Kozina a décrit l'atmosphère solennelle et le poids émotionnel des participants, notant en particulier le comportement sombre de l'évêque après avoir reçu des nouvelles troublantes. La cérémonie a eu lieu peu de temps après la libération de la Slovénie de l'occupation nazie. Dans le cadre de l'observance religieuse, la communauté s'est réunie pour une procession, suivie d'une célébration du Très Saint Corps du Christ. Kozina a noté que l'évêque était à proximité de la congrégation, marchant devant lui, tandis que le chanoine Kraljič se tenait à côté de M. Zajc, vêtu d'un imperméable gris. Le visage de l'évêque semblait troublé et Kozina a observé sa détresse visible.
Après la cérémonie, Kozina apprend de l'évêque que le dernier groupe de personnes déplacées a été renvoyé en Slovénie. Cette révélation intervient après que l'évêque et d'autres personnes aient délivré un message de Vetrinja, un lieu associé à la communauté des exilés.
Dans les jours qui ont suivi la cérémonie, Kozina et ses camarades ont commencé à distribuer un journal intitulé Slovenec v Tirolah, imprimé dans une imprimerie locale. La publication visait à maintenir la diaspora slovène informée et connectée. Le journal contenait des contributions de personnalités notables telles que l'universitaire Ciril Skebe, dont les talents artistiques ornaient ses pages.

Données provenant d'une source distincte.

(* ===== verification/Domain.v ===== *)
(** [crates/domain]: provider-independent facts (networks, markets,
    observations), deterministic decisions and the bounded score; together
    with the two small crates built directly on them, [crates/risk-engine] and
    [crates/source-raydium]. *)
From S2P Require Import Prelude.
From S2P Require Import RustOrd.
From S2P Require Import RustStr.

(** ** [market.rs] *)
Inductive Network := SolanaMainnet | SolanaDevnet.
#[export] Instance Network_eq_dec : EqDecision Network.
Proof. solve_decision. Defined.

Inductive Venue := PumpBondingCurve | PumpSwapVenue | RaydiumCpmmVenue | RaydiumClmmVenue
  | RaydiumAmmV4Venue.
#[export] Instance Venue_eq_dec : EqDecision Venue.
Proof. solve_decision. Defined.

Record MarketIdentity := {
  mi_network : Network;
  mi_mint : string;
  mi_venue : Venue;
  mi_market_address : string;
  mi_quote_mint : option string;
}.
#[export] Instance MarketIdentity_eq_dec : EqDecision MarketIdentity.
Proof. solve_decision. Defined.

Definition is_raydium (m : MarketIdentity) : bool :=
  match mi_venue m with
  | RaydiumCpmmVenue | RaydiumClmmVenue | RaydiumAmmV4Venue => true
  | _ => false
  end.

(** ** [observation.rs] *)
Inductive Commitment := Processed | Confirmed | Finalized.
Inductive SourceProgram := Pump | PumpSwap | RaydiumCpmm | RaydiumClmm | RaydiumAmmV4.
#[export] Instance Commitment_eq_dec : EqDecision Commitment.
Proof. solve_decision. Defined.
#[export] Instance SourceProgram_eq_dec : EqDecision SourceProgram.
Proof. solve_decision. Defined.

Inductive TradeSide := Buy | Sell.
#[export] Instance TradeSide_eq_dec : EqDecision TradeSide.
Proof. solve_decision. Defined.

Record ChainCoordinate := {
  slot : Z;
  transaction_index : option Z;
  signature : string;
  instruction_index : Z;
  event_index : Z;
}.
#[export] Instance ChainCoordinate_eq_dec : EqDecision ChainCoordinate.
Proof. solve_decision. Defined.

Record ObservationKey := {
  ok_network : Network;
  ok_program : SourceProgram;
  coordinate : ChainCoordinate;
}.
#[export] Instance ObservationKey_eq_dec : EqDecision ObservationKey.
Proof. solve_decision. Defined.

Inductive ObservationPayload :=
| TokenCreated (name symbol uri creator user : string)
| MarketCreated (creator : string) (base_amount_units quote_amount_units : Z)
| Trade (side : TradeSide) (wallet : string)
    (base_amount_units quote_amount_units : Z)
    (base_reserve_units quote_reserve_units : option Z)
| LiquidityDeposited (provider : string)
    (base_amount_units quote_amount_units base_reserve_units quote_reserve_units
     lp_token_amount_units lp_token_supply_units : Z)
| LiquidityWithdrawn (provider : string)
    (base_amount_units quote_amount_units base_reserve_units quote_reserve_units
     lp_token_amount_units lp_token_supply_units : Z)
| MarketCompleted (user : string)
| MarketMigrated (user destination_market : string)
    (base_amount_units legacy_sol_amount_units : Z).

(** [source_details] is a [serde_json::Value]: the model is parametric in the
    type [J] of JSON values, which no modelled operation inspects. *)
Record NormalizedObservation {J : Type} := {
  key : ObservationKey;
  commitment : Commitment;
  schema_version : Z;
  decoder_version : string;
  event_kind : string;
  market : MarketIdentity;
  source_event_time_unix_ms : option Z;
  received_time_unix_ms : Z;
  raw_evidence_hash : string;
  source_evidence_base64 : string;
  source_details : J;
  payload : ObservationPayload;
}.
#[global] Arguments NormalizedObservation J : clear implicits.

(** ** [assessment.rs] *)
Inductive AssessmentDecision := Pass | Reject | Unknown.
#[export] Instance AssessmentDecision_eq_dec : EqDecision AssessmentDecision.
Proof. solve_decision. Defined.

Record RuleResult := {
  rule_id : string;
  rule_version : string;
  decision : AssessmentDecision;
  reason_code : string;
  evidence_reference : option string;
  observed_slot : option Z;
}.

(** [RuleResult::unknown]. *)
Definition rule_unknown (rule_id rule_version reason_code : string) : RuleResult := {|
  rule_id := rule_id; rule_version := rule_version; decision := Unknown;
  reason_code := reason_code; evidence_reference := None; observed_slot := None |}.

Definition has_decision (d : AssessmentDecision) (rules : list RuleResult) : bool :=
  existsb (fun r => bool_decide (decision r = d)) rules.

Lemma has_decision_iff d rules :
  has_decision d rules = true <-> exists r, r ∈ rules /\ decision r = d.
Proof.
  unfold has_decision. rewrite existsb_exists.
  setoid_rewrite bool_decide_eq_true. setoid_rewrite <- list_elem_of_In. done.
Qed.

Lemma has_decision_false d rules :
  has_decision d rules = false <-> Forall (fun r => decision r <> d) rules.
Proof.
  rewrite Forall_forall, <- not_true_iff_false, has_decision_iff. naive_solver.
Qed.

(** ** [score.rs] *)
Record Score := { score_value : Z }.
Record ScoreOutOfRange := { out_of_range_value : Z }.

(** [Score::new]. *)
Definition score_new (value : Z) : result ScoreOutOfRange Score :=
  if value <=? 100 then Ok {| score_value := value |}
  else Err {| out_of_range_value := value |}.

(** [Display for ScoreOutOfRange]. *)
Definition score_error_text (e : ScoreOutOfRange) : string :=
  ("score " +:+ dec (out_of_range_value e)
   +:+ " is outside the inclusive 0..=100 range")%string.

(** [Serialize for Score] writes the raw [u8]. *)
Definition score_serialize (s : Score) : Z := score_value s.

(** [Deserialize for Score]: serde first reads a [u8] ([decoded], a value or
    serde's own error), then the constructor's range check applies. *)
Definition score_deserialize (decoded : result string Z) : result string Score :=
  value ← decoded; map_err score_error_text (score_new value).

(** ** [crates/risk-engine] *)
Inductive EvidenceAvailability := Available | Missing | Stale | Invalid.

Record RiskAssessment := {
  ra_decision : AssessmentDecision;
  ra_risk_score : option Score;
  ra_opportunity_score : option Score;
  ra_rules : list RuleResult;
}.

(** [RiskAssessment::from_rules]. *)
Definition from_rules (rules : list RuleResult) (risk_score opportunity_score : option Score)
    : RiskAssessment :=
  let decision :=
    if has_decision Reject rules then Reject
    else if has_decision Unknown rules || bool_decide (rules = []) then Unknown
    else Pass in
  {| ra_decision := decision; ra_risk_score := risk_score;
     ra_opportunity_score := opportunity_score; ra_rules := rules |}.

Definition required_evidence_rule (rule_id : string) (availability : EvidenceAvailability)
    : RuleResult :=
  let '(decision, reason_code) :=
    match availability with
    | Available => (Pass, "EVIDENCE_AVAILABLE")
    | Missing => (Unknown, "EVIDENCE_MISSING")
    | Stale => (Unknown, "EVIDENCE_STALE")
    | Invalid => (Reject, "EVIDENCE_INVALID")
    end in
  {| rule_id := rule_id; rule_version := "1"; decision := decision;
     reason_code := reason_code; evidence_reference := None; observed_slot := None |}.

(** ** [crates/source-raydium] *)
Definition RAYDIUM_AMM_V4_PROGRAM_ID := "675kPX9MHTjS2zt1qfr1NYHuzeLXfQM9H24wFSUt1Mp8".
Definition RAYDIUM_CPMM_PROGRAM_ID := "CPMMoo8L3F4NbTegBCKVNunggL7H1ZpdTHKxQB5qKP1C".
Definition RAYDIUM_CLMM_PROGRAM_ID := "CAMMCzo5YL8w4VFF8KVHrK22GGUsp5VTaW7grrKgrWqK".

Inductive RaydiumProgram := Cpmm | Clmm | AmmV4.

Definition raydium_program_id (p : RaydiumProgram) : string :=
  match p with
  | Cpmm => RAYDIUM_CPMM_PROGRAM_ID
  | Clmm => RAYDIUM_CLMM_PROGRAM_ID
  | AmmV4 => RAYDIUM_AMM_V4_PROGRAM_ID
  end.
Definition raydium_venue (p : RaydiumProgram) : Venue :=
  match p with
  | Cpmm => RaydiumCpmmVenue | Clmm => RaydiumClmmVenue | AmmV4 => RaydiumAmmV4Venue
  end.
Definition raydium_source_program (p : RaydiumProgram) : SourceProgram :=
  match p with Cpmm => RaydiumCpmm | Clmm => RaydiumClmm | AmmV4 => RaydiumAmmV4 end.

Record RaydiumPoolEvidence := {
  rpe_program : RaydiumProgram;
  rpe_market : MarketIdentity;
  rpe_observed_slot : Z;
  rpe_liquidity_quote_units : option Z;
  rpe_recent_volume_quote_units : option Z;
}.

Inductive RaydiumEnrichment :=
| NotChecked
| NoSupportedPool
| Pools (pools : list RaydiumPoolEvidence)
| Unavailable (reason_code : string).

Definition is_rejection (e : RaydiumEnrichment) : bool := false.

Definition raydium_supported_program (program_id : string) : option RaydiumProgram :=
  if String.eqb program_id RAYDIUM_CPMM_PROGRAM_ID then Some Cpmm
  else if String.eqb program_id RAYDIUM_CLMM_PROGRAM_ID then Some Clmm
  else if String.eqb program_id RAYDIUM_AMM_V4_PROGRAM_ID then Some AmmV4
  else None.

(** ** Theorems *)

(** risk decisions fail closed.  An
    assessment passes exactly when it has at least one rule and every rule
    passed; a single rejecting rule dominates missing evidence. *)
Theorem from_rules_fail_closed rules risk opportunity :
  let d := ra_decision (from_rules rules risk opportunity) in
  (d = Pass <-> rules <> [] /\ Forall (fun r => decision r = Pass) rules) /\
  (d = Reject <-> exists r, r ∈ rules /\ decision r = Reject) /\
  (d = Unknown <->
     (forall r, r ∈ rules -> decision r <> Reject) /\
     (rules = [] \/ exists r, r ∈ rules /\ decision r = Unknown)).
Proof.
  simpl. setoid_rewrite <- has_decision_iff. rewrite <- !Forall_forall, <- has_decision_false.
  destruct (has_decision Reject rules) eqn:ER; simpl.
  { split_and!; split; try done; [|by intros [? _]]. intros [_ Hall].
    apply has_decision_iff in ER as (r & Hin & Hd).
    rewrite Forall_forall in Hall. by rewrite (Hall _ Hin) in Hd. }
  destruct (has_decision Unknown rules) eqn:EU; simpl.
  { split_and!; split; try done; [|by auto]. intros [_ Hall].
    apply has_decision_iff in EU as (r & Hin & Hd).
    rewrite Forall_forall in Hall. by rewrite (Hall _ Hin) in Hd. }
  case_bool_decide as He.
  { split_and!; split; try done; [|by auto]. by intros [? _]. }
  split_and!; split; try done; [|by intros [_ [?|?]]]. intros _. split; [done|].
  apply has_decision_false in ER, EU. rewrite Forall_forall in ER, EU |- *.
  intros r Hin. specialize (ER _ Hin). specialize (EU _ Hin). by destruct (decision r).
Qed.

L'un des premiers numéros comprenait une lettre de l'évêque, répondant aux déclarations faites par Boris Kidrič lors d'un congrès à Ljubljana.
Le dimanche, les familles d'Anras se rassemblaient à l'église Saint-Antoine pour des réunions régulières. L'évêque participait à ces rassemblements, offrant des conseils et un soutien spirituels. Kozina a rappelé comment l'évêque dirigeait des processions, souvent accompagné d'un étudiant qui transcrivait ses prières. Ces réflexions manuscrites ont ensuite été tapées sur des matrices et largement distribuées, y compris par la publication Slovène v Tirolah.
Il a rappelé que l'évêque avait écrit une lettre en latin au pape Pie XII, demandant l'acceptation de sa démission en tant qu'évêque de Ljubljana. Bien que l'évêque ait confié la lettre au chanoine Kraljič pour la livraison de l'autre côté de la frontière à Rome, Kozina a déploré qu'il n'ait pas conservé une copie du texte original.
Grâce aux souvenirs de Kozina, nous voyons le rôle durable de la foi dans la formation de l'identité et de la résilience au milieu du déplacement et de l'incertitude.